Customer: *points to me* “She’s a f****** rude little b****!” *leaves*

Coworker: “You just asked her to move the other counter right?”

Me: “Yep.”

Coworker: “It’s going to be a long shift.”

A Great Model To Keep Up With

, , , , | Learning | March 23, 2020

(This happened to my sister who runs a dance studio that also offers aerobics, Zumba, and other workout classes. One of her longtime clients and friends is a model who tends to draw attention to herself due to her oversized breast implants. This happens when my sister is teaching a Tae Bo class which is about half first-timers. Ten minutes before class starts:)

New Girl #1: *points to the model* “Hey, slut, this isn’t the strippercise class. This is for people who actually want to exercise.”

Model: “I know what class this is; I signed up because it compliments my boxing lessons.”

New Girl #2: *sarcastically* “Sure, whatever you say. Just don’t complain if you get tired and can’t keep up; you look like you’re carrying a bit of extra weight.”

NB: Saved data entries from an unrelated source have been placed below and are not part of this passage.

(** ** [TransactionEnv] *)
Record ObservableStatement : Type := mkObservable { obs_sql : string; first_row : list Value }.
Record TransactionEnv : Type := mkTxnEnv {
  observable_stmts : list (nat * ObservableStatement);
  column_index_cache : gmap nat (gmap string nat);
}.
Definition empty_env : TransactionEnv := mkTxnEnv [] ∅.

Definition push_observable_stmt (stmt_index : nat) (sql : string) (row : list Value) (e : TransactionEnv) : TransactionEnv :=
  mkTxnEnv (observable_stmts e ++ [(stmt_index, mkObservable sql row)]) (column_index_cache e).

(** [ObservableStatement::by_index] *)
Definition by_index (stmts : list (nat * ObservableStatement)) (index : nat) : Res SqlError ObservableStatement :=
  match list_find (fun s => s.1 = index) stmts with
  | Some (_, (_, s)) => Ok s
  | None => Err EQueryParams
  end.
Definition get_first_row_value (s : ObservableStatement) (column_index : nat) : Res SqlError Value :=
  match first_row s !! column_index with Some v => Ok v | None => Err EQueryParams end.

(** [lookup_statement_output_indexed] *)
Definition lookup_indexed (e : TransactionEnv) (statement_index column_index : nat) : Res SqlError Value :=
  s ← by_index (observable_stmts e) statement_index; get_first_row_value s column_index.

Section Writer.
Context {T : Type} `{SqlEngine T} `{RowLib}.
(* ===== verification/SqlMigrate.v ===== *)
(** Migrations from the embedded files to the rows of [_migrations]:
    [hiqlite/src/migration.rs], the client side of [hiqlite/src/client/migrate.rs] and
    [migrate] of the writer.

    A database carries a prefix of the embedded migrations.  Whatever prefix a client
    has read, the writer runs exactly the scripts that are missing, in order, each in a
    transaction of its own, and stops at the first that fails. *)
From stdpp Require Import base gmap strings list numbers sorting.
From Stdlib Require Import Ascii Strings.Byte.
From S2P Require Import Prelude Text WalWriter SqlRows SqlBase SqlWriter SqlAgree.
Import Rows Sql SqlWriter.

#[local] Open Scope Z_scope.

Module Migrations.

(** ** [Migrations::try_build] *)

(** A file of the embedded folder; its hash is the hexadecimal SHA-256 of its data. *)
Record EmbeddedFile : Type := mkEmbedded { file_name : string; file_hash : string; file_data : string }.

(** [s.parse::<u32>()] *)
Definition parse_u32 (s : string) : option Z :=
  match s with
  | EmptyString => None
  | String a s' =>
      if Ascii.eqb a "+"%char
      then match s' with EmptyString => None | _ => parse_digits u32_max 0 s' end
      else parse_digits u32_max 0 s
  end.

(** [s.strip_suffix(suffix)] *)
Fixpoint strip_suffix (suffix s : string) : option string :=
  if String.eqb s suffix then Some "" else
  match s with EmptyString => None | String a s => String a <$> strip_suffix suffix s end.

(** The ids of the files *)
Fixpoint with_ids (files : list EmbeddedFile) : Res unit (list (Z * EmbeddedFile)) :=
  match files with
  | [] => Ok []
  | f :: files =>
      match split_once "_"%char (file_name f) with
      | None => Err tt
      | Some (id, _) =>
          match parse_u32 id with
          | None => Err tt
          | Some id => rest ← with_ids files; mret ((id, f) :: rest)
          end
      end
  end.

(** The loop that builds the result; [last] is the last id of [res]. *)
Fixpoint build_loop (last : option Z) (files : list (Z * EmbeddedFile)) : Res unit (list Migration) :=
  match files with
  | [] => Ok []
  | (id, f) :: files =>
      match strip_suffix ".sql" (file_name f) with
      | None => Err tt
      | Some stripped =>
          match split_once "_"%char stripped with
          | None => Panic
          | Some (_, name) =>
              if match last with Some l => negb (id =? wrap32 (l + 1)) | None => false end then Err tt
              else
                rest ← build_loop (Some id) files;
                mret (mkMigration id name (file_hash f) (file_data f) :: rest)
          end
      end
  end.

Definition id_le (a b : Z * EmbeddedFile) : Prop := a.1 <= b.1.
#[export] Instance id_le_dec : RelDecision id_le.
Proof. intros a b. unfold id_le. apply _. Defined.
(* ===== verification/NetLimit.v ===== *)
(** The rate limit of the client: [hiqlite/src/client/rate_limit.rs], with the limits of
    [hiqlite/src/client/create.rs].

    One bucket of tokens per Raft.  A call takes a token, or queues with a reply channel
    ([id]); once a second the ticker refills the bucket and answers the queue.  The
    bucket is an atomic, so callers interleave with the ticker between any two updates
    of it: an event is one atomic update. *)
From stdpp Require Import base list numbers.
From S2P Require Import Prelude.

#[local] Open Scope Z_scope.

Module Limit.

Definition RATE_LIMIT_AWAIT_SIZE : nat := 64.

Record RateLimitConfig : Type := mkLimit { rps : Z; burst : Z }.
#[export] Instance RateLimitConfig_default : Inhabited RateLimitConfig := populate (mkLimit 100000 200000).

(** [refill_bucket], on [u32] *)
Definition refill_bucket (current rps burst : Z) : Z := Z.min (Z.min (current + rps) (2 ^ 32 - 1)) burst.

(** The update of [try_rate_limit_db] and [try_rate_limit_cache] *)
Definition try_take (current : Z) : option Z := if 0 <? current then Some (current - 1) else None.

(** A bucket with its queue: the callers that wait, and whether they are still there.
    [admitted] and [refused] are the callers that got an answer. *)
Record Bucket : Type := mkBucket {
  tokens : Z;
  waiting : list (nat * bool);
  admitted : list nat;
  refused : list nat;
  left_early : list nat;
}.

Inductive Event : Type := Call (id : nat) | Leave (id : nat) | Refill | Answer.

(** [rate_limit_db], [rate_limit_cache] up to the wait *)
Definition call (id : nat) (b : Bucket) : Bucket :=
  match try_take (tokens b) with
  | Some t => mkBucket t (waiting b) (admitted b ++ [id]) (refused b) (left_early b)
  | None =>
      if Nat.ltb (length (waiting b)) RATE_LIMIT_AWAIT_SIZE
      then mkBucket (tokens b) (waiting b ++ [(id, true)]) (admitted b) (refused b) (left_early b)
      else mkBucket (tokens b) (waiting b) (admitted b) (refused b ++ [id]) (left_early b)
  end.

(** The future of a caller is dropped while it waits. *)
Definition leave (id : nat) (b : Bucket) : Bucket :=
  mkBucket (tokens b) ((fun e => if Nat.eqb e.1 id then (e.1, false) else e) <$> waiting b) (admitted b) (refused b) (left_early b).

(** The parts of [run_ticker]: the refill, and one round of the loop over the queue *)
Definition refill (c : RateLimitConfig) (b : Bucket) : Bucket :=
  mkBucket (refill_bucket (tokens b) (rps c) (burst c)) (waiting b) (admitted b) (refused b) (left_early b).
Definition answer_next (b : Bucket) : option Bucket :=
  match waiting b with
  | [] => None
  | (id, here) :: rest =>
      let '(t, ok) := match try_take (tokens b) with Some t => (t, true) | None => (tokens b, false) end in
      Some (if here
            then if ok then mkBucket t rest (admitted b ++ [id]) (refused b) (left_early b)
                 else mkBucket t rest (admitted b) (refused b ++ [id]) (left_early b)
            else mkBucket (wrap32 (t + 1)) rest (admitted b) (refused b) (left_early b ++ [id]))
  end.

Definition on_event (c : RateLimitConfig) (e : Event) (b : Bucket) : option Bucket :=
  match e with
  | Call id => Some (call id b)
  | Leave id => Some (leave id b)
  | Refill => Some (refill c b)
  | Answer => answer_next b
  end.
Fixpoint run (c : RateLimitConfig) (es : list Event) (b : Bucket) : option Bucket :=
  match es with
  | [] => Some b
  | e :: es => b1 ← on_event c e b; run c es b1
  end.

(** A whole tick with nobody in between *)
Fixpoint drain (fuel : nat) (b : Bucket) : Bucket :=
  match fuel with
  | O => b
  | S fuel => match answer_next b with Some b1 => drain fuel b1 | None => b end
  end.
Definition tick (c : RateLimitConfig) (b : Bucket) : Bucket := let b := refill c b in drain (length (waiting b)) b.

(** [AtomicU32::new(c.rps)] *)
Definition start (c : RateLimitConfig) : Bucket := mkBucket (rps c) [] [] [] [].

(** ** Properties *)

Fixpoint refills (es : list Event) : Z :=
  match es with
  | [] => 0
  | Refill :: es => 1 + refills es
  | _ :: es => refills es
  end.

Definition config_ok (c : RateLimitConfig) : Prop := 0 <= rps c < 2 ^ 32 /\ 0 <= burst c < 2 ^ 32.
Definition in_range (b : Bucket) : Prop := 0 <= tokens b < 2 ^ 32.

Lemma take_some t t' : try_take t = Some t' -> 0 < t /\ t' = t - 1.
Proof. unfold try_take. destruct (Z.ltb_spec 0 t); intros [= <-]. lia. Qed.

Lemma answer_next_inv b b' : answer_next b = Some b' -> exists id here rest, waiting b = (id, here) :: rest /\ waiting b' = rest.
Proof.
  unfold answer_next. destruct (waiting b) as [|[id here] rest]; [done|]. destruct (try_take _) as [t|]; destruct here; intros [= <-]; eauto.
Qed.

(** Tokens and calls, over one event *)
Definition spent (b : Bucket) : Z := tokens b + Z.of_nat (length (admitted b)).
Definition gone (b : Bucket) : Z := Z.of_nat (length (left_early b)).

Lemma wrap32_le z : 0 <= z -> 0 <= wrap32 z <= z /\ wrap32 z < 2 ^ 32.
Proof. intros Hz. unfold wrap32. pose proof (Z.mod_pos_bound z (2 ^ 32) ltac:(lia)). pose proof (Z.mod_le z (2 ^ 32) Hz ltac:(lia)). lia. Qed.

Lemma event_spent c e b b' : config_ok c -> in_range b -> on_event c e b = Some b' ->
  in_range b' /\ spent b' - gone b' <= spent b - gone b + rps c * refills [e].
Proof.
  unfold in_range, spent, gone, config_ok. intros Hc Hb. destruct e as [id|id| |].
  - intros [= <-]. unfold call. destruct (try_take (tokens b)) as [t|] eqn:E; [apply take_some in E|destruct (Nat.ltb _ _)]; simpl; rewrite ?length_app; simpl; lia.
  - intros [= <-]. simpl. lia.
  - intros [= <-]. simpl. unfold refill_bucket. lia.
  - cbn [on_event]. unfold answer_next. destruct (waiting b) as [|[id here] rest]; [done|].
    destruct (try_take (tokens b)) as [t|] eqn:E; [apply take_some in E|]; destruct here; intros [= <-]; simpl; rewrite ?length_app; simpl.
    all: try lia.
    all: match goal with |- context [wrap32 ?z] => pose proof (wrap32_le z ltac:(lia)) end; lia.
Qed.

Lemma refills_cons e es : refills (e :: es) = refills [e] + refills es.
Proof. destruct e; cbn [refills]; lia. Qed.
#[global] Arguments refills : simpl never.

Lemma run_spent c es : forall b b', config_ok c -> in_range b -> run c es b = Some b' ->
  in_range b' /\ spent b' - gone b' <= spent b - gone b + rps c * refills es.
Proof.
  induction es as [|e es IH]; intros b b' Hc Hb; cbn [run].
  - intros [= <-]. split; [done|]. change (refills []) with 0. lia.
  - destruct (on_event c e b) as [b1|] eqn:E; simpl; [|done]. intros Hr.
    apply event_spent in E as [H1 Hs1]; [|done..]. apply IH in Hr as [H2 Hs2]; [|done..]. split; [done|]. rewrite (refills_cons e es). lia.
Qed.

(** Every call is in one place. *)
Definition called (es : list Event) : list nat := concat ((fun e => match e with Call id => [id] | _ => [] end) <$> es).
Definition accounted (b : Bucket) : list nat := admitted b ++ refused b ++ left_early b ++ (waiting b).*1.

Lemma event_accounted c e b b' : on_event c e b = Some b' -> accounted b' ≡ₚ called [e] ++ accounted b.
Proof.
  unfold accounted. destruct e as [id|id| |]; cbn.
  - intros [= <-]. unfold call. destruct (try_take _); [|destruct (Nat.ltb _ _)]; simpl; rewrite ?fmap_app; simpl; solve_Permutation.
  - intros [= <-]. unfold leave. cbn [waiting admitted refused left_early]. rewrite <- list_fmap_compose.
    rewrite (list_fmap_ext (fst ∘ _) fst); [done|]. intros _ [i h] _. simpl. by destruct (Nat.eqb i id).
  - intros [= <-]. simpl. done.
  - unfold answer_next. destruct (waiting b) as [|[id here] rest]; [done|]. destruct (try_take _); destruct here; intros [= <-]; simpl; solve_Permutation.
Qed.
Lemma called_cons e es : called (e :: es) = called [e] ++ called es.
Proof. unfold called. simpl. by rewrite app_nil_r. Qed.
Lemma run_accounted c es : forall b b', run c es b = Some b' -> accounted b' ≡ₚ called es ++ accounted b.
Proof.
  induction es as [|e es IH]; intros b b'; cbn [run].
  - by intros [= <-].
  - destruct (on_event c e b) as [b1|] eqn:E; simpl; [|done]. intros Hr. rewrite (IH _ _ Hr), (event_accounted _ _ _ _ E), (called_cons e es). solve_Permutation.
Qed.

(** The bucket itself stays within the burst when nobody leaves early. *)
Definition stays (e : Event) : bool := match e with Leave _ => false | _ => true end.
Definition full (c : RateLimitConfig) (b : Bucket) : Prop := tokens b <= Z.max (rps c) (burst c) /\ Forall (fun e => e.2 = true) (waiting b).
Lemma event_full c e b b' : stays e = true -> full c b -> on_event c e b = Some b' -> full c b'.
Proof.
  unfold full. intros Hs [Ht Hw]. destruct e as [id|id| |]; [| |unfold refill|]; cbn [on_event]; try done.
  - intros [= <-]. unfold call. destruct (try_take _) as [t|] eqn:E; [apply take_some in E|destruct (Nat.ltb _ _)]; simpl; (split; [lia|]); try done.
    apply Forall_app. split; [done|]. by constructor.
  - intros [= <-]. simpl. split; [unfold refill_bucket; lia|done].
  - unfold answer_next. destruct (waiting b) as [|[id here] rest]; [done|]. apply Forall_cons_1 in Hw as [Hh Hw]. simpl in Hh. subst here.
    destruct (try_take _) as [t|] eqn:E; [apply take_some in E|]; intros [= <-]; simpl; (split; [lia|done]).
Qed.
Lemma run_full c es : forall b b', Forall (fun e => stays e = true) es -> full c b -> run c es b = Some b' -> full c b'.
Proof.
  induction es as [|e es IH]; intros b b' Hs Hb; cbn [run].
  - by intros [= <-].
  - apply Forall_cons_1 in Hs as [He Hs]. destruct (on_event c e b) as [b1|] eqn:E; simpl; [|done]. intros Hr. eauto using event_full.
Qed.

(** A tick answers everyone: the first ones get the tokens. *)
Lemma drain_waiting fuel : forall b, (length (waiting b) <= fuel)%nat -> waiting (drain fuel b) = [].
Proof.
  induction fuel as [|fuel IH]; intros b Hf; simpl; [by destruct (waiting b); [|simpl in Hf; lia]|].
  destruct (answer_next b) as [b1|] eqn:E.
  - apply answer_next_inv in E as (id & here & rest & Hw & Hr). apply IH. rewrite Hr, Hw in *. simpl in Hf. lia.
  - unfold answer_next in E. destruct (waiting b) as [|[id here] rest]; [done|]. destruct (try_take _); done.
Qed.
Lemma drain_admitted fuel : forall b, Forall (fun e => e.2 = true) (waiting b) -> 0 <= tokens b -> (length (waiting b) <= fuel)%nat ->
  admitted (drain fuel b) = admitted b ++ firstn (Z.to_nat (tokens b)) (waiting b).*1.
Proof.
  induction fuel as [|fuel IH]; intros b Hw Ht Hf; simpl.
  { destruct (waiting b); [|simpl in Hf; lia]. by rewrite firstn_nil, app_nil_r. }
  unfold answer_next. destruct (waiting b) as [|[id here] rest] eqn:Ew; [by rewrite firstn_nil, app_nil_r|].
  apply Forall_cons_1 in Hw as [Hh Hw]. simpl in Hh, Hf. subst here. unfold try_take. destruct (Z.ltb_spec 0 (tokens b)).
  - rewrite IH by (simpl; try done; lia). simpl. rewrite <- app_assoc.
    replace (Z.to_nat (tokens b)) with (S (Z.to_nat (tokens b - 1))) by lia. done.
  - rewrite IH by (simpl; try done; lia). simpl. replace (Z.to_nat (tokens b)) with 0%nat by lia. done.
Qed.
End Limit.
(* ===== verification/NetClientSpec.v ===== *)
(** The calls of the client: which writes they leave in the replicated logs, and that
    they find the kind of answer they expect.

    [WorldLog] is what the two logs hold on behalf of this client.  [ClientWorldOk] says
    what a call relies on: a write that openraft confirms is in the log once, a write it
    forwards to another leader is not in the log, and about any other failure nothing is
    known; a response has the variant of its request ([Server.serve_typed]). *)
From stdpp Require Import base gmap strings list numbers sorting.
From Stdlib Require Import Strings.Byte.
From S2P Require Import Prelude DLock CacheSM SqlRows SqlBase SqlSM SqlMigrate NetBase NetServer NetLimit NetClient.
Import Net Server Client.

#[local] Open Scope Z_scope.

Class WorldLog (W : Type) : Type := {
  writes : W -> list SqlSM.QueryWrite;
  cache_writes : W -> list CacheSM.CacheRequest;
}.

(** Nothing, or one entry more *)
Definition at_most {A} (x : A) (l l' : list A) : Prop := l' = l \/ l' = l ++ [x].

(** The log after a call with this result; a call does not return only if it [hangs]. *)
Definition effect {A B} (hangs : Prop) (x : A) (r : Res ApiError B) (l l' : list A) : Prop :=
  match r with
  | Ok _ => l' = l ++ [x]
  | Err e => match is_forward_to_leader e with Some _ => l' = l | None => at_most x l l' end
  | OutOfFuel => hangs /\ at_most x l l'
  | Panic => False
  end.
(* ===== verification/NetListen.v ===== *)
(** Listening to events over the network: [RemoteListener] and the [listen] calls of
    [hiqlite/src/client/listen_notify.rs].

    The handler is a state machine over the outcomes its loop waits for: the result of a
    connection attempt, what the reader task reports, the keepalive tick, the read
    timeout, and, after the connection ended, what is left in the channel of the reader.
    The class [EventCodec] is bincode's pair of a timestamp and the payload. *)
From stdpp Require Import base list numbers.
From Stdlib Require Import Strings.Byte.
From S2P Require Import Prelude NetBase.
Import Net.

#[local] Open Scope Z_scope.

Module Listen.

Definition LISTEN_READ_TIMEOUT : Z := 35000.
Definition RECONNECT_FAST_RETRIES : Z := 5.
Definition RECONNECT_SLOW_INTERVAL : Z := 5000.

Abbreviation Item := (Z * list byte)%type.
Inductive ListenRead : Type := Event (e : Item) | Liveness.

Class EventCodec : Type := {
  encode_event : Item -> list byte;
  decode_event : list byte -> option Item;
}.
Class EventCodecOk `{EventCodec} : Prop := event_round : forall e, decode_event (encode_event e) = Some e.

(** ** The reader task *)

(** [listen_reader]: what a frame becomes; [None] ends the task. *)
Definition read_frame `{EventCodec} (f : Frame) : option (option ListenRead) :=
  match opcode f with
  | Binary => match decode_event (frame_payload f) with Some e => Some (Some (Event e)) | None => None end
  | Close => None
  | Ping | Pong => Some (Some Liveness)
  | Continuation | Text => Some None
  end.
Fixpoint listen_reader `{EventCodec} (fs : list Frame) : list ListenRead :=
  match fs with
  | [] => []
  | f :: fs => match read_frame f with
               | Some (Some r) => r :: listen_reader fs
               | Some None => listen_reader fs
               | None => []
               end
  end.

(** ** The handler *)

Inductive Phase : Type := Connecting | Connected | Draining.
#[export] Instance Phase_eqdec : EqDecision Phase.
Proof. solve_decision. Defined.

(** [delivered]: what went into the channel of the client; [client_gone]: its receiver
    was dropped. *)
Record Handler : Type := mkHandler {
  phase : Phase;
  failed_retries : Z;
  last_frame : Z;
  ack_ready : bool;
  delivered : list Item;
  client_gone : bool;
}.

Inductive Input : Type :=
| InConnected (now : Z)
| InConnectFailed
| InRead (now : Z) (r : ListenRead)
| InReaderGone
| InKeepalive (written : bool)
| InTimeout (now : Z)
| InLeftover (r : ListenRead)
| InEmpty
| InClientGone.

(** [tx.send(..)] *)
Definition send (e : Item) (h : Handler) : bool * Handler :=
  if client_gone h then (false, h)
  else (true, mkHandler (phase h) (failed_retries h) (last_frame h) (ack_ready h) (delivered h ++ [e]) (client_gone h)).
Definition set_phase (p : Phase) (h : Handler) : Handler :=
  mkHandler p (failed_retries h) (last_frame h) (ack_ready h) (delivered h) (client_gone h).
Definition set_frame (t : Z) (h : Handler) : Handler :=
  mkHandler (phase h) (failed_retries h) t (ack_ready h) (delivered h) (client_gone h).

(** The handler; [None]: the input is not possible in this phase. *)
Definition on_input (i : Input) (h : Handler) : option Handler :=
  match phase h, i with
  | _, InClientGone => Some (mkHandler (phase h) (failed_retries h) (last_frame h) (ack_ready h) (delivered h) true)
  | Connecting, InConnected now => Some (mkHandler Connected 0 now true (delivered h) (client_gone h))
  | Connecting, InConnectFailed =>
      Some (mkHandler Connecting (wrap32 (failed_retries h + 1)) (last_frame h) (ack_ready h) (delivered h) (client_gone h))
  | Connected, InRead now (Event e) =>
      let '(ok, h) := send e (set_frame now h) in
      Some (if (ok : bool) then h else set_phase Draining h)
  | Connected, InRead now Liveness => Some (set_frame now h)
  | Connected, InReaderGone => Some (set_phase Draining h)
  | Connected, InKeepalive true => Some h
  | Connected, InKeepalive false => Some (set_phase Draining h)
  | Connected, InTimeout now => if LISTEN_READ_TIMEOUT <=? now - last_frame h then Some (set_phase Draining h) else None
  | Draining, InLeftover (Event e) => Some (send e h).2
  | Draining, InLeftover Liveness => Some h
  | Draining, InEmpty => Some (set_phase Connecting h)
  | _, _ => None
  end.
Fixpoint run (ins : list Input) (h : Handler) : option Handler :=
  match ins with
  | [] => Some h
  | i :: ins => h ← on_input i h; run ins h
  end.
Definition start : Handler := mkHandler Connecting 0 0 false [] false.

(** The wait after a failed attempt *)
Definition reconnect_interval (h : Handler) : Z := if failed_retries h <? RECONNECT_FAST_RETRIES then 1000 else RECONNECT_SLOW_INTERVAL.

(** ** The calls of the client on the channel *)

(** [try_listen]: the next event, without waiting *)
Definition try_listen {A} (decode : list byte -> option A) (ch : list Item) : option (option A) * list Item :=
  match ch with
  | [] => (Some None, [])
  | (_, bytes) :: ch => (Some <$> decode bytes, ch)
  end.
(** [listen_after], on what the channel gets: the first event that is new enough; [None]
    when there is none so far *)
Fixpoint listen_after {A} (decode : list byte -> option A) (after : Z) (ch : list Item) : option (option A) * list Item :=
  match ch with
  | [] => (None, [])
  | (ts, bytes) :: ch => if after <? ts then (Some (decode bytes), ch) else listen_after decode after ch
  end.
(** [listen_after] again and again *)
Fixpoint listen_all {A} (fuel : nat) (decode : list byte -> option A) (after : Z) (ch : list Item) : list (option A) :=
  match fuel with
  | O => []
  | S fuel => match listen_after decode after ch with
              | (Some a, ch) => a :: listen_all fuel decode after ch
              | (None, _) => []
              end
  end.

(** ** Properties *)

(** The events the reader reported *)
Definition event_of (r : ListenRead) : list Item := match r with Event e => [e] | Liveness => [] end.
Definition reported (i : Input) : list Item := match i with InRead _ r | InLeftover r => event_of r | _ => [] end.
Definition stays (i : Input) : bool := match i with InClientGone => false | _ => true end.

Lemma on_input_delivers i h h' : stays i = true -> client_gone h = false -> on_input i h = Some h' ->
  delivered h' = delivered h ++ reported i /\ client_gone h' = false.
Proof.
  intros Hs Hg. unfold on_input, send, set_frame, set_phase.
  destruct (phase h), i as [| | ? []| |[]| |[]| |]; try done; simpl; rewrite ?Hg; simpl; try (intros [= <-]; simpl; by rewrite ?app_nil_r).
  destruct (_ <=? _); [|done]. intros [= <-]. simpl. by rewrite app_nil_r.
Qed.
Lemma run_delivers ins : forall h h', Forall (fun i => stays i = true) ins -> client_gone h = false -> run ins h = Some h' ->
  delivered h' = delivered h ++ concat (reported <$> ins).
Proof.
  induction ins as [|i ins IH]; intros h h' Hs Hg; cbn [run].
  - intros [= <-]. by rewrite app_nil_r.
  - apply Forall_cons_1 in Hs as [Hi Hs]. destruct (on_input i h) as [h1|] eqn:E; simpl; [|done]. intros Hr.
    apply on_input_delivers in E as [Hd1 Hg1]; [|done..]. rewrite (IH _ _ Hs Hg1 Hr), Hd1, <- app_assoc. done.
Qed.

(** What the reader reports of frames of events *)
Lemma reader_events `{EventCodec} `{!EventCodecOk} es :
  listen_reader ((fun e => mkFrame Binary (encode_event e)) <$> es) = Event <$> es.
Proof. induction es as [|e es IH]; [done|]. rewrite !fmap_cons. cbn. rewrite event_round. by rewrite IH. Qed.

(** All new events, in order *)
Lemma listen_after_skip {A} (decode : list byte -> option A) after ch :
  match filter (fun e => after < e.1) ch with
  | [] => listen_after decode after ch = (None, [])
  | e :: rest => exists ch', listen_after decode after ch = (Some (decode e.2), ch') /\ rest = filter (fun e => after < e.1) ch' /\ (length ch' < length ch)%nat
  end.
Proof.
  induction ch as [|[ts b] ch IH]; [done|]. rewrite filter_cons. simpl.
  destruct (decide (after < ts)) as [Hlt|Hge].
  - rewrite (proj2 (Z.ltb_lt _ _) Hlt). simpl. exists ch. split; [done|]. split; [done|lia].
  - destruct (Z.ltb_spec after ts); [lia|]. destruct (filter _ ch) as [|e rest]; [done|].
    destruct IH as (ch' & -> & Hr & Hl). exists ch'. split; [done|]. split; [done|]. lia.
Qed.
Lemma listen_all_eq {A} (decode : list byte -> option A) after fuel : forall ch, (length ch < fuel)%nat ->
  listen_all fuel decode after ch = (fun e => decode e.2) <$> filter (fun e => after < e.1) ch.
Proof.
  induction fuel as [|fuel IH]; intros ch Hf; [lia|]. simpl. pose proof (listen_after_skip decode after ch) as Hs.
  destruct (filter _ ch) as [|e rest]; [by rewrite Hs|].
  destruct Hs as (ch' & -> & -> & Hl). rewrite IH by lia. done.
Qed.
End Listen.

(The model just stares at them quietly. According to my sister, variants of this joke have been levied at said model at least a dozen times before.)

Sister: “All right, girls, let’s get to it! First break isn’t for forty-five minutes.”

(Both new girls are absolutely exhausted by break time; neither one of them looks like they can even stand.) 

Model: *feigning worry* “Oh, dear! You seem beat. But how can that possibly be?! I mean, I’m carrying so much more extra weight and I still feel fine.”

(Both girls just glowered at her and tried to get up to finish the class. They lasted about ten minutes into the second half before they finally couldn’t take it and ducked out early.)

Mini Candy, Major Brat

, , , , , | Right | March 20, 2020

(I work in a self-serve ice cream store where all of the toppings are out front for customers to reach. A mother and three daughters, ages six to sixteen, are pouring toppings into their bowls.)

Mom: “Now, girls, be careful and don’t make a mess, or you’ll be the ones cleaning it up!”

Sixteen-Year-Old: “Oh, I’m not going to be cleaning up anything. That’s not my job.” 

(She took a big spoonful of mini candy, looked me in the eyes, smirked, and dropped the candy onto the floor. The mother didn’t say a thing.)

Little Miss Entitlement

, , , , , | Right | March 20, 2020

(I’m sitting across from some not-so-nice customers. They have small children misbehaving. The youngest just chucked their plate of food down on the floor.)

Mom: “Oh. You. You!” *snapping at her waiter now*

Waiter: “Yes? My name’s [Waiter]. Oh, no, you dropped your plate!”

Mom: “No, she disagrees with the food. My child’s intelligent and gifted enough to know what she wants. This is a sign that your food is not to her taste and I demand a free meal for this poor treatment.”

Waiter: “I’m sorry?”

Mom: “Are you saying my child’s not an equally valued customer like the rest of us?! How rude! Does this establishment not value children?”

Waiter: “Um, I’m sorry about that. I’ll go run to the back and get this settled.”